Paul Telegdy, NBC president of alternative and late-night programming, stated that American Ninja Warrior prompted interest in Strong and that pitches for shows were considered based on the question: "If there was a show that would get people ready to be a contestant on American Ninja Warrior, what would it be?" Host Gabrielle Reece described the show's physical challenges as a "high level of difficulty" and said of the series,: "I think it has a really human quality to it. The cast's stories are stories that everyone can relate to."

The series debuted with back-to-back episodes as a sneak preview on April 13, 2016, before moving to its regular timeslot on Thursdays at 8 p.m. The sneak preview followed a live episode of the NBC musical competition series The Voice. It preceded The Blacklist in the NBC schedule. Strong was the third show to air in NBC's Thursday 8 p.m. timeslot that season, following Heroes Reborn and You, Me and the Apocalypse. According to The Hollywood Reporter, the title Strong is an acronym for 'Start to Realize Our Natural Greatness'.

==Episodes==

| No. | Title | Original release date | U.S. viewers (millions) |
| 1 | "Welcome to Strong" | April 13, 2016 | 3.33 |
In the series premiere, ten women and ten elite male trainers arrive at the compound to begin the grueling strength and conditioning challenges.
| 2 | "Balls to the Wall" | April 13, 2016 | 3.33 |
The teams battle in the first Medallion Challenge and tempers flare between one team and their trainer.
| 3 | "Friends and Frenemies" | April 14, 2016 | 3.28 |
Upper body strength is tested in the most grueling challenge to date and friendships are strained as the first trainee-only power challenge begins.
| 4 | "Don't Give Up the Fight" | April 21, 2016 | 3.04 |
The remaining teams compete in a Medallion Challenge that could send one pair to the Elimination Tower for a second time.
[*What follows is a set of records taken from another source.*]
Lemma fields_keys fields vs js name : encodesFields fields vs js -> name ∉ namesOf fields -> name ∉ map fst js.
Proof. intros He Hn Hin. apply Hn. by eapply sublist_in; [eapply fields_sublist|]. Qed.

(** What an encoded value passes, and what it is decoded to. *)
Definition passes (t : gotype) (v : govalue) (j : json) : Prop :=
  validateJSONType t (treeOf j) = inl tt /\ decodeInto orbit t (treeOf j) = inl v.

Lemma decoded_fields fields vs js : encodesFields fields vs js -> distinctNames (TStruct fields) ->
  (forall names members, (forall name, name ∈ namesOf fields ->
     snd <$> find (fun m => selects orbit names (fst m) name) members = memberNamed name (map treeField js)) ->
   decodeFields orbit (decodeInto orbit) names members fields = inl vs) ->
  validateFields validateJSONType fields (map treeField js) = inl tt -> passes (TStruct fields) (VStruct vs) (JObject js).
Proof.
  intros He [Hn _] Hd Hv. split; [exact Hv|]. cbn [decodeInto treeOf]. fold treeField.
  assert (map fst (map treeField js) ⊆ namesOf fields) as Hsub.
  { rewrite treeField_keys. intros k Hk. by eapply sublist_in; [eapply fields_sublist|]. }
  rewrite all_selected by done. cbn [negb]. rewrite (Hd (namesOf fields) (map treeField js)); [done|]. intros name _. by apply find_selects.
Qed.

Lemma encoded_passes :
  (forall t v j, encodes t v j -> distinctNames t -> passes t v j) /\
  (forall t vs js, encodesElements t vs js -> distinctNames t ->
     (exists us, traverse (validateJSONType t) (map treeOf js) = inl us) /\ traverse (decodeInto orbit t) (map treeOf js) = inl vs) /\
  (forall t vs js, encodesEntries t vs js -> distinctNames t ->
     traverse (fun m => x <- decodeInto orbit t (snd m) ;; inl (fst m, x)) (map treeField js) = inl vs) /\
  (forall fields vs js, encodesFields fields vs js -> distinctFields fields -> NoDup (map (foldJSONKey orbit) (namesOf fields)) ->
     validateFields validateJSONType fields (map treeField js) = inl tt /\
     forall names members, (forall name, name ∈ namesOf fields ->
       snd <$> find (fun m => selects orbit names (fst m) name) members = memberNamed name (map treeField js)) ->
     decodeFields orbit (decodeInto orbit) names members fields = inl vs).
Proof.
  apply encodes_ind4.
  - done.
  - done.
  - intros n Hn _. split; [done|]. cbn [treeOf decodeInto]. by rewrite parseInteger_decimal.
  - intros n Hn _. split; [done|]. cbn [treeOf decodeInto]. by rewrite parseInteger_decimal.
  - intros t v j _ IH Hd. destruct (IH Hd) as [H1 H2]. unfold passes. destruct j; cbn [treeOf validateJSONType decodeInto] in *; by rewrite ?H2.
  - intros t vs js _ IH Hd. destruct (IH Hd) as [[us H1] H2]. split; cbn [treeOf validateJSONType decodeInto]; [by rewrite H1|by rewrite H2].
  - intros t vs js _ IH _ Hd. split; [done|]. cbn [treeOf decodeInto]. fold treeField. by rewrite IH.
  - intros fields vs js He IH [Hn Hd]. destruct (IH Hd Hn). by apply decoded_fields.
  - intros t _. by split; [exists []|].
  - intros t v vs j js _ IH1 _ IH2 Hd. destruct (IH1 Hd) as [H1 H2], (IH2 Hd) as [[us H3] H4]. cbn [map traverse]. rewrite H1, H2, H3, H4. by split; [eexists|].
  - done.
  - intros t k v vs j js _ IH1 _ IH2 Hd. destruct (IH1 Hd) as [_ H2]. cbn [map traverse treeField fst snd]. by rewrite H2, IH2.
  - done.
  - intros name o t fields v vs j js _ IH1 He IH2 [Hd1 Hd2] Hn. cbn [namesOf map] in Hn. fold (namesOf fields) in Hn.
    apply NoDup_cons in Hn as [Hname Hn]. cbn [fst] in Hname.
    assert (name ∉ namesOf fields) as Hname' by (intros Hin; apply Hname; apply list_elem_of_In, in_map; by apply list_elem_of_In).
    destruct (IH1 Hd1) as [H1 H2], (IH2 Hd2 Hn) as [H3 H4]. change (map treeField ((name, j) :: js)) with ((name, treeOf j) :: map treeField js). split.
    + cbn [validateFields]. rewrite memberNamed_cons, eqs_refl, H1. cbn [checkedBind]. unfold deleteMember. cbn [List.filter fst]. rewrite eqs_refl. cbn [negb].
      fold (deleteMember name (map treeField js)). rewrite deleteMember_absent; [done|]. rewrite treeField_keys. by eapply fields_keys.
    + intros names members Hsel. cbn [decodeFields]. rewrite Hsel by (by left). rewrite memberNamed_cons, eqs_refl, H2. cbn [checkedBind].
      rewrite H4; [done|]. intros name' Hin. rewrite Hsel by (by right). rewrite memberNamed_cons. by rewrite (proj2 (eqs_false name name')) by congruence.
  - intros name t fields vs js He IH [Hd1 Hd2] Hn. cbn [namesOf map] in Hn. fold (namesOf fields) in Hn.
    apply NoDup_cons in Hn as [Hname Hn]. cbn [fst] in Hname.
    assert (name ∉ namesOf fields) as Hname' by (intros Hin; apply Hname; apply list_elem_of_In, in_map; by apply list_elem_of_In).
    destruct (IH Hd2 Hn) as [H3 H4]. assert (memberNamed name (map treeField js) = None) as E.
    { apply memberNamed_absent. rewrite treeField_keys. by eapply fields_keys. }
    split; [cbn [validateFields]; by rewrite E|]. intros names members Hsel. cbn [decodeFields]. rewrite Hsel by (by left). rewrite E. cbn [checkedBind].
    rewrite H4; [done|]. intros name' Hin. by apply Hsel; right.
Qed.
Later, Adam and CC's relationship is tested; the trainers face off in a Power Challenge; and two teams fight to stay in the game.
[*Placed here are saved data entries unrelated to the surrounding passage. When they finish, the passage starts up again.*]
(* ===== verification/InteractionJournalProps.v ===== *)
(** * Replaying and extending a journal

    What a replay returns is determined by the records on disk; operations only add
    records, so a later replay extends an earlier one. *)
From S2P Require Import Prelude GoErrors GoTime GoText TaskTypes Encoding GoTimestamp TaskLifetime ControlDir ControlLifetimeProps.
From S2P Require Import StrictJson Interaction InteractionTheorems InteractionJournal.
From stdpp Require Import fin_maps.
#[local] Open Scope Z_scope.
#[local] Open Scope tx_scope.

Lemma txBind_Ok {A B} (m : Tx A) (f : A -> Tx B) d b d' :
  txBind m f d = (Ok b, d') <-> exists a d1, m d = (Ok a, d1) /\ f a d1 = (Ok b, d').
Proof. unfold txBind. destruct (m d) as [[a|e] d1]; split; naive_solver. Qed.

Lemma txFail_Ok b e u d d' : txFail b e d = (Ok u, d') <-> b = false /\ d' = d /\ u = tt.
Proof. unfold txFail, txOf. destruct u, b; cbn; naive_solver. Qed.

Lemma txOf_Ok {A} (r : result A) a d d' : txOf r d = (Ok a, d') <-> r = Ok a /\ d' = d.
Proof. unfold txOf. naive_solver. Qed.

Section journal.
Context (decode : string -> interactionRecord + decodeFailure) (RootID TaskID : string).

Lemma readonly_records fuel n events s : readonly (recordsFrom decode RootID TaskID fuel n events s).
Proof.
  revert n events s. induction fuel as [|fuel IH]; intros n events s; cbn [recordsFrom]; [auto with tx|].
  apply readonly_bind; [auto with tx|]. intros [data|e]; [|auto with tx].
  repeat (apply readonly_bind; [auto with tx|]; intros ?). apply IH.
Qed.

(** The record of one event on disk. *)
Definition entry (fs : gmap string string) (n : Z) (e : InteractionEvent) : Prop :=
  exists data r, fs !! interactionName n = Some data /\ decode data = inl r /\ jr_Event r = e /\
    jr_SchemaVersion r = SchemaVersion /\ jr_RootID r = RootID /\ jr_TaskID r = TaskID /\ ie_Sequence e = n.

Lemma entry_functional fs n e e' : entry fs n e -> entry fs n e' -> e = e'.
Proof. intros (data & r & H1 & H2 & <- & _) (data' & r' & H1' & H2' & <- & _). congruence. Qed.

Lemma readBytes_Ok name limit d data d' : readBytes name limit d = (Ok data, d') -> files d !! name = Some data /\ files d' = files d.
Proof.
  intros (u & d1 & H1 & H2)%txBind_Ok. pose proof (readonly_systemCall d) as HR. rewrite H1 in HR. cbn in HR.
  destruct (files d1 !! name) as [b|] eqn:E; [|done]. destruct (limit <? len b); [done|]. injection H2 as <- <-.
  by rewrite <- HR.
Qed.

Lemma systemCall_notexist d e d' : systemCall d = (Err e, d') -> errors_Is e fs_ErrNotExist = false.
Proof.
  unfold systemCall, txBind, nextFault. destruct (faults d) as [|f fs]; cbn; [done|].
  destruct f; cbn; [done|intros [= <- _]; by destruct e0|intros [= <- _]; by destruct e0].
Qed.

Lemma readBytes_notexist name limit d e d' : readBytes name limit d = (Err e, d') -> errors_Is e fs_ErrNotExist = true ->
  files d !! name = None.
Proof.
  unfold readBytes, txBind. pose proof (readonly_systemCall d) as HR. destruct (systemCall d) as [[u|e'] d1] eqn:E; cbn in HR.
  - rewrite <- HR. destruct (files d1 !! name) as [b|] eqn:Eb; [|done]. destruct (limit <? len b); [|done]. by intros [= <- _].
  - intros [= <- _] H. apply systemCall_notexist in E. congruence.
Qed.

(** What a replay returns. *)
Lemma recordsFrom_spec fuel n events s d E S d' : recordsFrom decode RootID TaskID fuel n events s d = (Ok (E, S), d') ->
  exists E1, E = events ++ E1 /\ applyAll (sn_state s) E1 = Ok (sn_state S) /\
    (forall i e, E1 !! i = Some e -> entry (files d) (n + Z.of_nat i) e /\ n + Z.of_nat i <= maxInteractionRecords) /\
    files d !! interactionName (n + Z.of_nat (length E1)) = None.
Proof.
  revert n events s d. induction fuel as [|fuel IH]; intros n events s d; cbn [recordsFrom]; [done|].
  intros (r & d1 & H1 & H)%txBind_Ok. unfold txTry in H1.
  destruct (readBytes _ _ d) as [[data|e] d2] eqn:ER; injection H1 as <- <-.
  - apply readBytes_Ok in ER as [Hdata Hfs].
    apply txBind_Ok in H as ([] & d3 & (Hb & -> & _)%txFail_Ok & H). apply txBind_Ok in H as (record & d4 & [Hdec ->]%txOf_Ok & H).
    apply txBind_Ok in H as ([] & d5 & (Hid & -> & _)%txFail_Ok & H). apply txBind_Ok in H as (state & d6 & [Happ ->]%txOf_Ok & H).
    destruct (decode data) as [rec|] eqn:Ed; [|done]. injection Hdec as ->.
    rewrite !orb_false_iff, !negb_false_iff, !eqs_true, !Z.eqb_eq in Hid. destruct Hid as [[[Hv Hroot] Htask] Hseq].
    rewrite orb_false_iff, !Z.ltb_ge in Hb. apply IH in H as (E1 & -> & Happ1 & Hent & Hnone). rewrite Hfs in *.
    exists (jr_Event record :: E1). split_and!; [by rewrite <- app_assoc|cbn; by rewrite Happ| |].
    + intros [|i] e Hi; [injection Hi as <-; rewrite Z.add_0_r; split; [|lia]; by exists data, record|].
      destruct (Hent i e Hi) as [H1 H2]. rewrite Nat2Z.inj_succ. replace (n + Z.succ (Z.of_nat i)) with (n + 1 + Z.of_nat i) by lia. done.
    + cbn [length]. rewrite Nat2Z.inj_succ. by replace (n + Z.succ (Z.of_nat (length E1))) with (n + 1 + Z.of_nat (length E1)) by lia.
  - destruct (errors_Is e fs_ErrNotExist) eqn:Ee; [|done]. injection H as <- <- _. exists []. rewrite app_nil_r.
    split_and!; [done|done|done|]. cbn. rewrite Z.add_0_r. by eapply readBytes_notexist.
Qed.

(** A journal on disk and the state it replays to. *)
Definition replays (fs : gmap string string) (E : list InteractionEvent) (s : InteractionState) : Prop :=
  applyAll emptyInteraction E = Ok s /\ (forall i e, E !! i = Some e -> entry fs (1 + Z.of_nat i) e /\ 1 + Z.of_nat i <= maxInteractionRecords) /\
  fs !! interactionName (1 + Z.of_nat (length E)) = None.

Lemma interactionRecords_Ok d E S d' : interactionRecords decode RootID TaskID d = (Ok (E, S), d') ->
  replays (files d) E (sn_state S) /\ files d' = files d.
Proof.
  intros H. pose proof (readonly_records replayFuel 1 [] (MkSnapshot emptyInteraction 0) d) as HR. unfold interactionRecords in H.
  rewrite H in HR. split; [|exact HR]. apply recordsFrom_spec in H as (E1 & -> & H1 & H2 & H3). done.
Qed.

(** Records are never replaced. *)
Definition grows (fs fs' : gmap string string) : Prop :=
  forall n data, fs !! interactionName n = Some data -> fs' !! interactionName n = Some data.

Lemma grows_refl fs : grows fs fs.
Proof. by intros n data. Qed.
Lemma grows_trans a b c : grows a b -> grows b c -> grows a c.
Proof. intros H1 H2 n data H. by apply H2, H1. Qed.
Lemma grows_eq a b : b = a -> grows a b.
Proof. intros ->. apply grows_refl. Qed.
Lemma grows_insert fs name data : fs !! name = None -> grows fs (<[name := data]> fs).
Proof. intros H n data' H'. rewrite lookup_insert_ne; [done|]. intros ->. congruence. Qed.

Lemma entry_grows fs fs' n e : grows fs fs' -> entry fs n e -> entry fs' n e.
Proof. intros Hg (data & r & H1 & H2). exists data, r. split; [by apply Hg|done]. Qed.

Lemma replays_extend fs fs' E s E' s' : grows fs fs' -> replays fs E s -> replays fs' E' s' ->
  exists more, E' = E ++ more /\ applyAll s more = Ok s'.
Proof.
  intros Hg (H1 & H2 & _) (H1' & H2' & H3').
  assert (length E <= length E')%nat as Hl.
  { destruct (Nat.le_gt_cases (length E) (length E')) as [|Hlt]; [done|]. destruct (lookup_lt_is_Some_2 E (length E') Hlt) as [e He].
    destruct (H2 _ _ He) as [(data & r & Hd & _) _]. apply Hg in Hd. congruence. }
  assert (E' = E ++ drop (length E) E') as Heq.
  { rewrite <- (take_drop (length E) E') at 1. f_equal. apply list_eq_same_length with (length E); [done|rewrite length_take; lia|].
    intros i x y Hi Hx Hy. rewrite lookup_take_lt in Hx by done. destruct (H2 _ _ Hy) as [Hent _]. destruct (H2' _ _ Hx) as [Hent' _].
    eapply entry_functional; [exact Hent'|]. by eapply entry_grows. }
  exists (drop (length E) E'). split; [done|]. rewrite Heq, applyAll_app, H1 in H1'. exact H1'.
Qed.

Lemma replays_functional fs E s E' s' : replays fs E s -> replays fs E' s' -> E' = E /\ s' = s.
Proof.
  intros H H'. destruct (replays_extend fs fs E s E' s' (grows_refl fs) H H') as (more & -> & Ha).
  destruct (replays_extend fs fs _ _ _ _ (grows_refl fs) H' H) as (more' & Hl & _).
  apply (f_equal length) in Hl. rewrite !length_app in Hl. destruct more; [|cbn in Hl; lia]. rewrite app_nil_r. cbn in Ha. split; [done|congruence].
Qed.

Lemma replays_wf fs E s : replays fs E s -> wf s.
Proof. intros (H & _). eapply wf_applyAll, H. apply wf_initial. Qed.

Lemma replays_length fs E s : replays fs E s -> Z.of_nat (length E) <= maxInteractionRecords /\ is_Cursor s = Z.of_nat (length E).
Proof.
  intros (H1 & H2 & _). assert (Z.of_nat (length E) <= maxInteractionRecords) as Hl.
  { destruct (length E) as [|k] eqn:Ek; [done|]. destruct (lookup_lt_is_Some_2 E k ltac:(lia)) as [e He]. destruct (H2 _ _ He). lia. }
  split; [done|]. apply applyAll_cursor in H1; [cbn [is_Cursor emptyInteraction] in H1; lia|cbn; lia|cbn [is_Cursor emptyInteraction]; unfold maxInteractionRecords in Hl; lia].
Qed.

(** ** Appending *)
Lemma stageReader_cases name data d r d' : stageReader name data d = (r, d') -> exists c cl err, r = Ok (c, cl, err) /\
  ((files d' = files d /\ err <> None) \/ (files d !! name = None /\ files d' = <[name := data]> (files d))).
Proof.
  destruct d as [fs flts]. unfold stageReader, txBind, nextFault. cbn [faults files].
  destruct flts as [|[|e|e] flts]; cbn; try (destruct (fs !! name) eqn:E; cbn);
    try (intros [= <- <-]; do 3 eexists; split; [reflexivity|cbn; auto]; fail).
  destruct flts as [|g [|h flts]]; cbn; intros [= <- <-]; do 3 eexists; (split; [reflexivity|cbn; by right]).
Qed.

(** An append leaves the directory or adds the next record; success means it added it. *)
Lemma append_cases snapshot e d r d' : appendInteraction RootID TaskID snapshot e d = (r, d') ->
  let n := uint64 (is_Cursor (sn_state snapshot) + 1) in
  let record := MkInteractionRecord SchemaVersion RootID TaskID (withSequence e n) in
  (files d' = files d /\ r <> Ok tt) \/
  (files d !! interactionName n = None /\ files d' = <[interactionName n := MarshalCanonical (jsonRecord record)]> (files d) /\
   len (MarshalCanonical (jsonRecord record)) <= interactionPageBytes /\
   exists s, ApplyInteractionEvent (sn_state snapshot) (withSequence e n) = Ok s).
Proof.
  intros H n record. unfold appendInteraction in H. cbv zeta in H. fold n in H.
  unfold txBind at 1 in H. unfold txOf at 1 in H. destruct (ApplyInteractionEvent _ _) as [s|err] eqn:EA; [|injection H as <- <-; by left].
  unfold txBind at 1 in H. unfold txOf at 1 in H. unfold marshalControlRecord in H. cbv zeta in H. fold record in H.
  destruct (MaxControlRecordSize <? _); [injection H as <- <-; by left|].
  unfold txBind at 1 in H. unfold txFail at 1, txOf at 1 in H. destruct (Z.ltb_spec interactionPageBytes (len (MarshalCanonical (jsonRecord record)))); cbn [fail_if] in H; [injection H as <- <-; by left|].
  unfold txBind at 1 in H. unfold txOf at 1 in H. destruct (validateInteractionSnapshotSize s) as [[]|err]; [|injection H as <- <-; by left].
  unfold txBind at 1 in H. unfold txFail at 1, txOf at 1 in H. destruct (_ || _ || _); cbn [fail_if] in H; [injection H as <- <-; by left|].
  unfold txBind in H. cbn [withSequence ie_Sequence] in H. destruct (stageReader _ _ d) as [r0 d0] eqn:ES.
  apply stageReader_cases in ES as (c & cl & err & -> & Hcase). destruct (errors_Join [err; cl]) as [e'|] eqn:EJ; injection H as <- <-.
  - destruct Hcase as [[? _]|[? ?]]; [by left|right; eauto].
  - destruct Hcase as [[? Hne]|[? ?]]; [|right; eauto]. by destruct err.
Qed.
End journal.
| 5 | "Power Play" | April 28, 2016 | 2.66 |
The pairs compete in a Medallion Challenge that tests upper-body strength and communication skills. Later, the ladies face off in an All-Women's Power Challenge; and two rival teams fight for their chance to stay in the game at the Elimination Tower.
| 6 | "Second Chances" | May 5, 2016 | 2.55 |
All of the eliminated players return and compete for the opportunity to re-enter the game with the fastest male and fastest female creating the returning team. Later, old conflicts are rekindled; one player's injury forces him to leave the competition; and two teams face off in the Elimination Tower.
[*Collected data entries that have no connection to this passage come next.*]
(* ===== verification/BudgetTheorems.v ===== *)
(** * Theorems of the execution budget

    An abstract arbiter of the owner's decisions, the proof that every execution follows
    it, and the proof that every call returns. *)
From S2P Require Import Prelude GoErrors GoTime TaskTypes Budget.
From stdpp Require Import list relations.
#[local] Open Scope Z_scope.

(** ** The specification *)
Inductive status : Set := Open | Expired | StopOrdered | Prepared | Completed | Disarmed.

#[global] Instance status_eq_dec : EqDecision status.
Proof. solve_decision. Defined.

(** The arbiter of what happens, heard by a hook or not: before the deadline is observed, work may be authorized; after it, one
    stop is prepared and nothing is authorized; completion is final, and never overtakes
    the preparation. *)
Definition arbiter (s : status) (x : occurrence) : option status :=
  match x with
  | Emitted _ name =>
      if eqs name "deadline-observed" then match s with Open => Some Expired | _ => None end
      else if eqs name "completion-observed" then match s with Open | Prepared => Some Completed | _ => None end
      else if eqs name "timer-disarmed" then match s with Completed => Some Disarmed | _ => None end
      else match s with Open => Some Open | _ => None end
  | PrepareBudget _ => match s with Expired => Some StopOrdered | _ => None end
  | PreparedClosed => match s with Expired | StopOrdered => Some Prepared | _ => None end
  | StartCalled => Some s
  end.

Definition arbitrate (s : option status) (l : list (time * occurrence)) : option status :=
  fold_left (fun s x => s ≫= fun s => arbiter s x.2) l s.

#[global] Arguments arbitrate : simpl never.

(** The status of an owner. *)
Definition status_of (b : budgetOwner) : status :=
  if b_completed b then Disarmed else if b_prepared b then Prepared else if b_expired b then Expired else Open.

(** The deadline is observed at the deadline or later; work is authorized before it. *)
Definition timed (deadline : time) (x : time * occurrence) : Prop :=
  match x.2 with
  | Emitted _ name =>
      (name = "deadline-observed"%string -> nanos deadline <= nanos x.1) /\
      (name ∈ authorizations -> nanos x.1 < nanos deadline)
  | PrepareBudget t => t = deadline
  | _ => True
  end.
| 7 | "Pay the Piper" | May 12, 2016 | 2.60 |
The five remaining teams compete for a spot in the final four; one pair's relationship strengthens; and a trainee becomes overwhelmed with pressure. Later, two teams fight to stay in the competition at the Elimination Tower.
| 8 | "Four the Win" | May 19, 2016 | 2.49 |
The final four teams compete in an Ultimate Challenge in hopes of advancing to the top three. Later, the competitors reveal their motivations to win.
| 9 | "Close Enough to Grab" | May 26, 2016 | 2.57 |
The final three teams compete in the last Ultimate Challenge to earn their spot in the finale, but an injury could prevent one team from making it to the end. Later, two teams face off in hopes of securing their place in the Strong Championship.
| 10 | "The Final Showdown" | June 2, 2016 | 2.66 |
In the first-season finale, the two remaining teams are pushed to their limits during the three rigorous stages of the finals. Later, the blue team is crowned the winner of the competition and awarded the grand prize.